Additionally, Humana has a history of providing Commercial and Medicare Advantage health plans, dating back to 1985. They offer a full spectrum of integrated, senior-focused care management programs designed to meet the unique needs of seniors. Moreover, they have a comprehensive suite of health management programs that address the diverse health requirements of their retiree population.

Lastly, Humana's health plans provide flexibility in choosing healthcare providers. Their PPO plans, for example, allow individuals to visit any Medicare-approved doctor who accepts Humana's plan terms. This flexibility ensures that customers can seek medical attention from their preferred healthcare providers within the Humana network.

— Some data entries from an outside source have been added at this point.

(* ===== verification/DemoCli.v ===== *)
(** * Commands on a small host, on which their theorems are evaluated, with
    counterexamples to comments of the code *)

From S2P Require Import Prelude OpsSpec Text Process Flags.
From S2P Require Import Release Loading Planner DemoRelease Revision Shadow Deploy DemoDeploy.
From S2P Require Import DataPlane.
From S2P Require Import Redact Render Artifact Host Gate GateRun.
From S2P Require Import Measure VerifyCmd VerifySpec Deployers DeployCmd.
From S2P Require Import HostSpec DeployCmdSpec.
From S2P Require Import ReportCmd Main DevSpace.
From Stdlib Require Import Floats.SpecFloat.

(** ** The host: every second something happens; programs succeed or fail *)
Definition demo_time (l : list event) : Time := (5000000000 + 1000000000 * Z.of_nat (length l))%Z.

Definition demo_host (ok : bool) (gate : string) : Host := {|
  h_now := demo_time;
  h_getenv _ := "";
  h_executable := Some "/src/bori/bin/bori-devspace";
  h_abs p := inr ("/" +:+ p);
  h_stat _ _ := Present;
  h_mkdir _ _ := None;
  h_write _ _ := None;
  h_remove _ _ := NotThere;
  h_run _ _ _ := if ok then None else Some "exit status 1";
  h_lookpath _ := None;
  h_output _ _ := inr "slint-gate v1.2.0";
  h_write_revision _ _ := (Written, "");
  h_list _ := None;
  h_gate_file _ _ := inr (gate, "measured");
  h_port _ := inr 40000%Z;
  h_forward _ := None;
  h_request _ := None;
  h_get _ := inr (Build_HttpAnswer 200 "requests_total 1" None);
  h_read_status _ _ := inl "no such file";
  h_temp _ dir := inr (dir +:+ "/.release-1.yaml");
  h_temp_write _ _ := None;
  h_temp_close _ _ := None;
  h_rename _ _ _ := None;
|}.

#[export] Instance demo_float : ParseFloat := {|
  parse_float s := if decide (s = "1") then Some (SpecFloat.S754_finite false 4503599627370496 (-52)) else None;
|}.

#[export] Instance demo_kube_slint : KubeSlint := {|
  MetricRef := string * bool;
  LabelMatcher := string;
  Comparability := string * string;
  LabelEq l v := l +:+ "=" +:+ v;
  LabelRegexp l v := l +:+ "=~" +:+ v;
  SelectMetric name _ ls := (name +:+ join "," ls, true);
  WithEmptyMatch r _ := r;
  ref_Key := fst;
  ref_has_selector := snd;
  cm_Complete c := negb (bool_decide (c.1 = "")) && negb (bool_decide (c.2 = ""));
  cm_SubjectID := fst;
  cm_SourceConfigID := snd;
  SchemaVersionTrust := "slo.v4";
  StatusSkip := "skip";
  ServiceURLHTTP := "http://%s";
|}.

#[export] Instance demo_verify_files : VerifyFiles := {|
  decode_policy _ := inl "no policy";
  decode_app n := inr (Build_Component n "" 0 "" "");
  read_dir _ := inr [("api", true); ("notes.txt", false)];
|}.

#[export] Instance demo_manifests : Manifests := {|
  yaml_docs _ := inr ([ObjectDoc "Service" "v1" "api"; BlankDoc], None);
  kustomization_resources _ := None;
  manifest_dir _ := inr [("api.yaml", false); ("kustomization.yaml", false)];
  apply_object _ _ _ := None;
|}.

#[export] Instance demo_display : DisplayTime := {| display_time t := pretty t |}.
#[export] Instance demo_duration : ParseDuration := {| parse_duration s := if decide (s = "1s") then Some Second else None |}.
#[export] Instance demo_ops_files : OpsFiles := {| ops_input _ := inr (TargetList (inr [])) |}.

(** The release on disk, without namespaces that are not allowed. *)
#[local] Instance cli_files : Files := {|
  read_file := read_from (repository "/" ["web"; "api"; "db"] ++ repository "." ["web"; "api"; "db"] ++
    [("apps/api/.bori/component.yaml", "api"); ("//api/.bori/component.yaml", "api")]);
  decode_release _ := inr stable_release;
  decode_environment n := inr (demo_environment n);
  decode_component n := match demo_comps !! n with Some c => inr c | None => inl "no such component" end;
  decode_matrix _ := inl "no matrix";
|}.

Definition start : Shell := Build_Shell [] demo_disk.

Definition outcome {A} (r : ending A * Shell) : Z * list event := (exit_status r.1, ps_log r.2).

(** The statuses written and the programs run. *)
Definition statuses (l : list event) : list (string * string) := (fun st => (ru_Phase st, ru_Result st)) <$> omap status_of l.
Definition programs (l : list event) : list (list string) := omap (fun e => match e with Ran _ argv _ => Some argv | _ => None end) l.

(** ** bori deploy *)
Definition demo_deploy (dryRun : bool) : DeployFlags := Build_DeployFlags "lab" "dev" "." "" ".bori" dryRun.

Definition deployed_lab (ok dryRun : bool) : ending unit * Shell := cmdDeploy (demo_host ok "PASS") (demo_deploy dryRun) start.

Example deploy_succeeds :
  let '(status, l) := outcome (deployed_lab true false) in
  status = 0%Z /\ statuses l = [("Deployed", "PASS")] /\ head (programs l) = Some ["kubectl"; "apply"; "-k"; "/db/config/overlays/default"].
Proof. vm_compute. repeat split. Qed.

Example deploy_fails :
  let '(status, l) := outcome (deployed_lab false false) in
  status = 1%Z /\ statuses l = [] /\
  (fun r => rv_PromotionStatus r) <$> list_revisions (dk_revisions (ps_disk (deployed_lab false false).2)) = ["failed"; "promoted"].
Proof. vm_compute. repeat split. Qed.

(** A dry run runs nothing, and promotes the revision it planned. *)
Example dry_run_promotes :
  let '(status, l) := outcome (deployed_lab true true) in
  status = 0%Z /\ programs l = [] /\
  (fun r => rv_PromotionStatus r) <$> list_revisions (dk_revisions (ps_disk (deployed_lab true true).2)) = ["promoted"; "promoted"].
Proof. vm_compute. repeat split. Qed.

(** A deployed revision that nothing verified counts as verified. *)
Example deployed_counts_as_verified :
  match shadow_reconcile stable_release true (dk_revisions (ps_disk (deployed_lab true false).2)) 0 with
  | Some st => (fun c => cn_Status c) <$> List.find (fun c => bool_decide (cn_Type c = ConditionVerified)) (sh_Conditions st)
  | None => None
  end = Some "True".
Proof. vm_compute. reflexivity. Qed.

Lemma cmdDeploy_spec_witness : complete (demo_host true "PASS") (demo_deploy false) start (deployed_lab true false).2.
Proof.
  assert (cmdDeploy (demo_host true "PASS") (demo_deploy false) start = (Returned tt, (deployed_lab true false).2)) as Hr
    by (vm_compute; reflexivity).
  exact (cmdDeploy_spec (demo_host true "PASS") (demo_deploy false) start (Returned tt) (deployed_lab true false).2 Hr).
Defined.

(** ** bori verify *)
Definition demo_verify (release target cmd : string) : VerifyFlags :=
  Build_VerifyFlags release "dev" "." "" "" "devspace" cmd Second ".bori" "slint-gate" "bori-system" target
    "policy.yaml" FailOnFailOrNoGrade "subject" "window" "kube-slint" "".

(** The summary that the producer wrote for bori-operator. *)
Definition demo_summary : Summary :=
  Build_Summary "slo.v4" ((fun id => Build_SummaryResult id "pass" (Some float_zero) ""
    ("subject", "bori/cmd-bori/target-profile/bori-operator/v1")) <$> boriOperatorIntents).
(** X20. In the summary [adjust_budgets_by_performance] returns, the
    three counters [budgets_increased], [budgets_decreased] and
    [budgets_unchanged] together never exceed [valid_assets], and
    [total_ads] never exceeds it either: every group has an asset, and a
    position of the list is counted at most once. *)
Theorem X20_counters_bounded (env : Env) (assets : list ref)
    (st : BudgetManager.St) (summary : BudgetManager.Summary) :
  fst (BudgetManager.adjust_budgets_by_performance env assets st)
  = Returned summary ->
  (BudgetManager.budgets_increased summary
   + BudgetManager.budgets_decreased summary
   + BudgetManager.budgets_unchanged summary
   <= BudgetManager.valid_assets summary)%nat
  /\ (BudgetManager.total_ads summary
      <= BudgetManager.valid_assets summary)%nat
  /\ (BudgetManager.valid_assets summary
      <= BudgetManager.total_assets summary)%nat.
Proof.
  destruct (BudgetManager.adjust_budgets_by_performance env assets st)
    as [out st'] eqn:H.
  cbn [fst]. intros ->.
  destruct st as [w self].
  unfold BudgetManager.adjust_budgets_by_performance in H.
  unfold bind at 1 in H. cbn [get_self] in H.
  unfold bind at 1 in H. cbn [set_self] in H.
  unfold bind at 1 in H.
  destruct (filter_assets_run assets [] w
              (BudgetManager.mk (BudgetManager.max_retries self) [] [] []))
    as (dropped & Hrun & Hlen & _).
  rewrite Hrun in H. clear Hrun. cbn [app] in H.
  unfold bind at 1 in H. unfold bind_raise at 1 in H.
  cbn [fst heap] in H.
  fold (with_ad (heap w) assets) in H, Hlen.
  set (valid := with_ad (heap w) assets) in *.
  destruct (BudgetManager.process_ads env _ (0, 0, 0)%nat _)
    as [[[[inc dec] unch]|e] [w2 self2]] eqn:Hads; [|discriminate].
  apply process_ads_bound in Hads.
  unfold bind at 1 in H. cbn [get_self ret] in H.
  injection H as <- _. cbn [fst BudgetManager.total_assets
    BudgetManager.valid_assets BudgetManager.total_ads
    BudgetManager.budgets_increased BudgetManager.budgets_decreased
    BudgetManager.budgets_unchanged].
  assert (Hsizes :
    group_sizes (BudgetManager.group_assets_by_ad (heap w) valid)
    = length valid).
  { unfold BudgetManager.group_assets_by_ad. rewrite group_fold_size.
    unfold valid. rewrite with_ad_idem. reflexivity. }
  rewrite Hsizes in Hads. simpl in Hads.
  split; [exact Hads|]. split; [|lia].
  rewrite <- Hsizes. apply groups_count.
  intros key group Hin. apply groups_are_members in Hin as [_ Hne].
  exact Hne.
Qed.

Frequently asked questions

Medicare is the United States' federal health insurance program, while Medicaid is a public health insurance plan that is run by both federal and state agencies. Medicare has four parts (A, B, C, and D) that cover specific services, while Medicaid covers medical expenses for eligible people with limited income and resources.

In most cases, Medicare is the primary payer and covers most Medicare-eligible healthcare services. Medicaid is typically the secondary payer and covers any remaining costs for items and services it covers. If you are "dual eligible", Medicare will be your primary plan.

Dual eligibility refers to being eligible for both Medicare and Medicaid. If you are dual eligible, your Medicare and Medicaid plans will work together to provide you with the best coverage for your needs.